Por ello es que no puedo dialogar con ideas trasnochadas que eternizan la discriminación, asientan
la bagatela de la corrupción y sepulta las complejas luchas por la paz a través de un ejercicio de
burocracia desangrante. Perdónenme, pero no me voy a tomar un café con aquellos Lázaros de la
democracia resucitados por un uribismo ansioso de regresar al poder, ni mucho menos por hacer
un intento de “comprender” el conservadurismo recalcitrante que nos lleva gateando al siglo XIX.
No se trata de rencor, ni de ser “mal perdedor” –tal vez sí, pero todos estamos en el mismo barco-
se trata de coherencia, no esa que proclamaron los defensores del voto en blanco, sino la
metamorfosis de la indignación en la que se configura una intolerancia necesaria.
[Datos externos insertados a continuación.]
Lemma occurrences_br c (s : js_string) :
  (c = 60 \/ c = 62)%N ->
  occurrences c (newlines_to_br s)
  = (occurrences c s + occurrences 10%N s)%nat.
Proof.
  intros Hc. unfold newlines_to_br.
  induction s as [|x s IH]; [reflexivity|].
  change (flat_map (fun c0 => if N.eqb c0 10 then js "<br>" else [c0]) (x :: s))
    with ((if N.eqb x 10 then js "<br>" else [x])
          ++ flat_map (fun c0 => if N.eqb c0 10 then js "<br>" else [c0]) s).
  rewrite occurrences_app, IH.
  change (x :: s) with ([x] ++ s). rewrite !(occurrences_app _ [x] s).
  destruct (N.eqb_spec x 10) as [->|Hx].
  - destruct Hc as [-> | ->]; simpl; lia.
  - assert (occurrences 10%N [x] = 0%nat) as ->.
    { unfold occurrences; simpl. destruct (N.eq_dec x 10); [contradiction|reflexivity]. }
    lia.
Qed.

(** X13: no markup from the name or the message: in the mail of an
    accepted submission, [<] (and likewise [>]) occurs in the subject not
    at all, in the text only as often as in the sanitised address, and in
    the html 16 times for the template, once per line break of the
    message, and as often as in the sanitised address, which is the one
    value put in without stripping. *)
Theorem mail_markup body data c :
  contactSchema_safeParse is_email body = Success data ->
  (c = 60 \/ c = 62)%N ->
  let mail := contact_email trim toLowerCase data in
  (forall out,
     POST is_email trim toLowerCase toISOString_now resend_emails_send
       {| request_json := Ok body |} out
     = (Ok ok_response,
        out ++ console_for trim toLowerCase toISOString_now data
                 (resend_emails_send mail))) /\
  occurrences c (subject mail) = 0%nat /\
  occurrences c (text mail)
  = occurrences c (sanitizedEmail trim toLowerCase data) /\
  occurrences c (html mail)
  = (16 + occurrences 10%N (sanitizedMessage trim data)
     + occurrences c (sanitizedEmail trim toLowerCase data))%nat.
Proof.
  intros H Hc mail.
  split; [intros out; apply POST_accepted; exact H|].
  unfold mail, contact_email; cbn [subject text html].
  rewrite !occurrences_app, occurrences_br by exact Hc.
  unfold sanitizedName, sanitizedMessage.
  rewrite !occurrences_strip by exact Hc.
  generalize (occurrences 10%N (strip_angle_brackets (trim (message data)))).
  intros m.
  destruct Hc as [-> | ->];
    generalize (occurrences 60%N (sanitizedEmail trim toLowerCase data)),
               (occurrences 62%N (sanitizedEmail trim toLowerCase data));
    intros e60 e62;
    repeat match goal with
           | |- context [occurrences ?c ?s] =>
               let v := eval vm_compute in (occurrences c s) in
               change (occurrences c s) with v
           end;
    repeat split; lia.
Qed.

(** X15: the console does not get the message: two accepted submissions
    with the same name and address, for which sending does the same,
    leave the same console lines, whatever their messages. *)
Theorem console_hides_message body1 body2 data1 data2 out :
  contactSchema_safeParse is_email body1 = Success data1 ->
  contactSchema_safeParse is_email body2 = Success data2 ->
  name data1 = name data2 ->
  email_address data1 = email_address data2 ->
  resend_emails_send (contact_email trim toLowerCase data1)
  = resend_emails_send (contact_email trim toLowerCase data2) ->
  snd (POST is_email trim toLowerCase toISOString_now resend_emails_send
         {| request_json := Ok body1 |} out)
  = snd (POST is_email trim toLowerCase toISOString_now resend_emails_send
           {| request_json := Ok body2 |} out).
Proof.
  intros H1 H2 Hn He Hs.
  rewrite (POST_accepted body1 data1 out H1), (POST_accepted body2 data2 out H2).
  simpl. rewrite Hs. unfold console_for, sanitizedName, sanitizedEmail.
  rewrite Hn, He. reflexivity.
Qed.

(** X16: the earlier version of the route, which sends no mail, answers
    every request as the current one does, whatever the mail service and
    the consoles. *)
Theorem versions_answer_alike request out out' :
  fst (POST is_email trim toLowerCase toISOString_now resend_emails_send
         request out)
  = fst (ContactLogOnly.POST is_email trim toLowerCase toISOString_now
           request out').
Proof.
  destruct request as [[body|e]]; [|reflexivity].
  destruct (contactSchema_safeParse is_email body) as [data|fe fi] eqn:E.
  - rewrite (POST_accepted body data out E).
    unfold ContactLogOnly.POST, try_catch, bindM, lift, ret, print; simpl.
    rewrite E; reflexivity.
  - rewrite (POST_rejected body fe fi out E).
    unfold ContactLogOnly.POST, try_catch, bindM, lift, ret; simpl.
    rewrite E; reflexivity.
Qed.

(** X14: the bounds after sanitising: the schema measures the raw
    strings, and trimming and stripping only remove code units; so the
    name in the mail has at most 50 code units and the message at most
    1000, but the lower bounds are lost: an accepted name made of white
    space is sent as the empty name, and so for the message. *)
Theorem sanitised_bounds body data :
  contactSchema_safeParse is_email body = Success data ->
  str_length (sanitizedName JSString.trim data) <= 50 /\
  str_length (sanitizedMessage JSString.trim data) <= 1000 /\
  (forallb JSString.is_whitespace (name data) = true ->
   subject (contact_email JSString.trim toLowerCase data)
   = js "Portfolio Contact from ") /\
  (forallb JSString.is_whitespace (message data) = true ->
   sanitizedMessage JSString.trim data = []).
Proof.
  clear trim toISOString_now resend_emails_send.
  intros H. destruct (safeParse_Success_inv body data H)
    as [_ [Hn [_ [_ [_ Hm]]]]].
  unfold sanitizedName, sanitizedMessage, str_length.
  unfold str_length in Hn, Hm.
  pose proof (strip_length (JSString.trim (name data))).
  pose proof (trim_length (name data)).
  pose proof (strip_length (JSString.trim (message data))).
  pose proof (trim_length (message data)).
  split; [lia|]. split; [lia|]. split.
  - intros Hb. unfold contact_email, sanitizedName; cbn [subject].
    rewrite (trim_blank _ Hb). reflexivity.
  - intros Hb. rewrite (trim_blank _ Hb). reflexivity.
Qed.

End RouteFacts.

Lemma rejected_fields_witness :
  respond contains_at JSString.trim (fun s => s) [] send_fails
    {| request_json := Ok bad_body |}
  = Ok {| response_body :=
            {| success := false;
               response_message := js "Validation failed";
               errors := Some [(js "name", [too_small]);
                               (js "email", [invalid_type])] |};
          status := 400 |}.
Proof.
  exact (proj1 (rejected_fields contains_at JSString.trim (fun s => s) []
                  send_fails bad_body []
                  [(js "name", [too_small]); (js "email", [invalid_type])]
                  eq_refl)).
Defined.

Lemma rejected_issues_witness :
  ([too_small] = [invalid_type] /\
   forall s, lookup (js "name") [(js "name", JString (js "T"));
                                 (js "email", JNumber 7 0);
                                 (js "message",
                                  JString (js "Hello from the contact form."))]
             <> Some (JString s)) \/
  ([too_small] = [too_small] /\
   exists s, lookup (js "name") [(js "name", JString (js "T"));
                                 (js "email", JNumber 7 0);
                                 (js "message",
                                  JString (js "Hello from the contact form."))]
             = Some (JString s) /\ str_length s < 2) \/
  ([too_small] = [too_big] /\
   exists s, lookup (js "name") [(js "name", JString (js "T"));
                                 (js "email", JNumber 7 0);
                                 (js "message",
                                  JString (js "Hello from the contact form."))]
             = Some (JString s) /\ 50 < str_length s).
Proof.
  exact (proj1 (rejected_issues contains_at
                  [(js "name", JString (js "T"));
                   (js "email", JNumber 7 0);
                   (js "message", JString (js "Hello from the contact form."))]
                  [] [(js "name", [too_small]); (js "email", [invalid_type])]
                  [too_small] eq_refl)
           (or_introl eq_refl)).
Defined.

Lemma mail_markup_witness :
  occurrences 60%N
    (html (contact_email JSString.trim (fun s => s)
             {| name := js "Tim";
                email_address := js "tim@example.com";
                message := js "Hello from the contact form." |}))
  = 16%nat.
Proof.
  exact (proj2 (proj2 (proj2
    (mail_markup contains_at JSString.trim (fun s => s) [] send_fails
       sample_body
       {| name := js "Tim";
          email_address := js "tim@example.com";
          message := js "Hello from the contact form." |}
       60%N eq_refl (or_introl eq_refl))))).
Defined.

Lemma sanitised_bounds_witness :
  subject (contact_email JSString.trim (fun s => s)
             {| name := js "   ";
                email_address := js "tim@example.com";
                message := js "Hello from the contact form." |})
  = js "Portfolio Contact from ".
Proof.
  apply (proj1 (proj2 (proj2
    (sanitised_bounds contains_at (fun s => s) blank_body
       {| name := js "   ";
          email_address := js "tim@example.com";
          message := js "Hello from the contact form." |}
       eq_refl)))).
  reflexivity.
Defined.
Sí, sin hipocresía
ni verborrea políticamente correcta: una intolerancia en la que se cocine el dolor por la patria, por
las víctimas del conflicto, por los homosexuales, por los artistas, por las mujeres, por los indígenas,
por aquellos cuyas voces han sido acalladas durante tanto tiempo, una intolerancia que se traduzca
en gritos esperanzadores para la Colombia aplastada por las maquinarias políticas.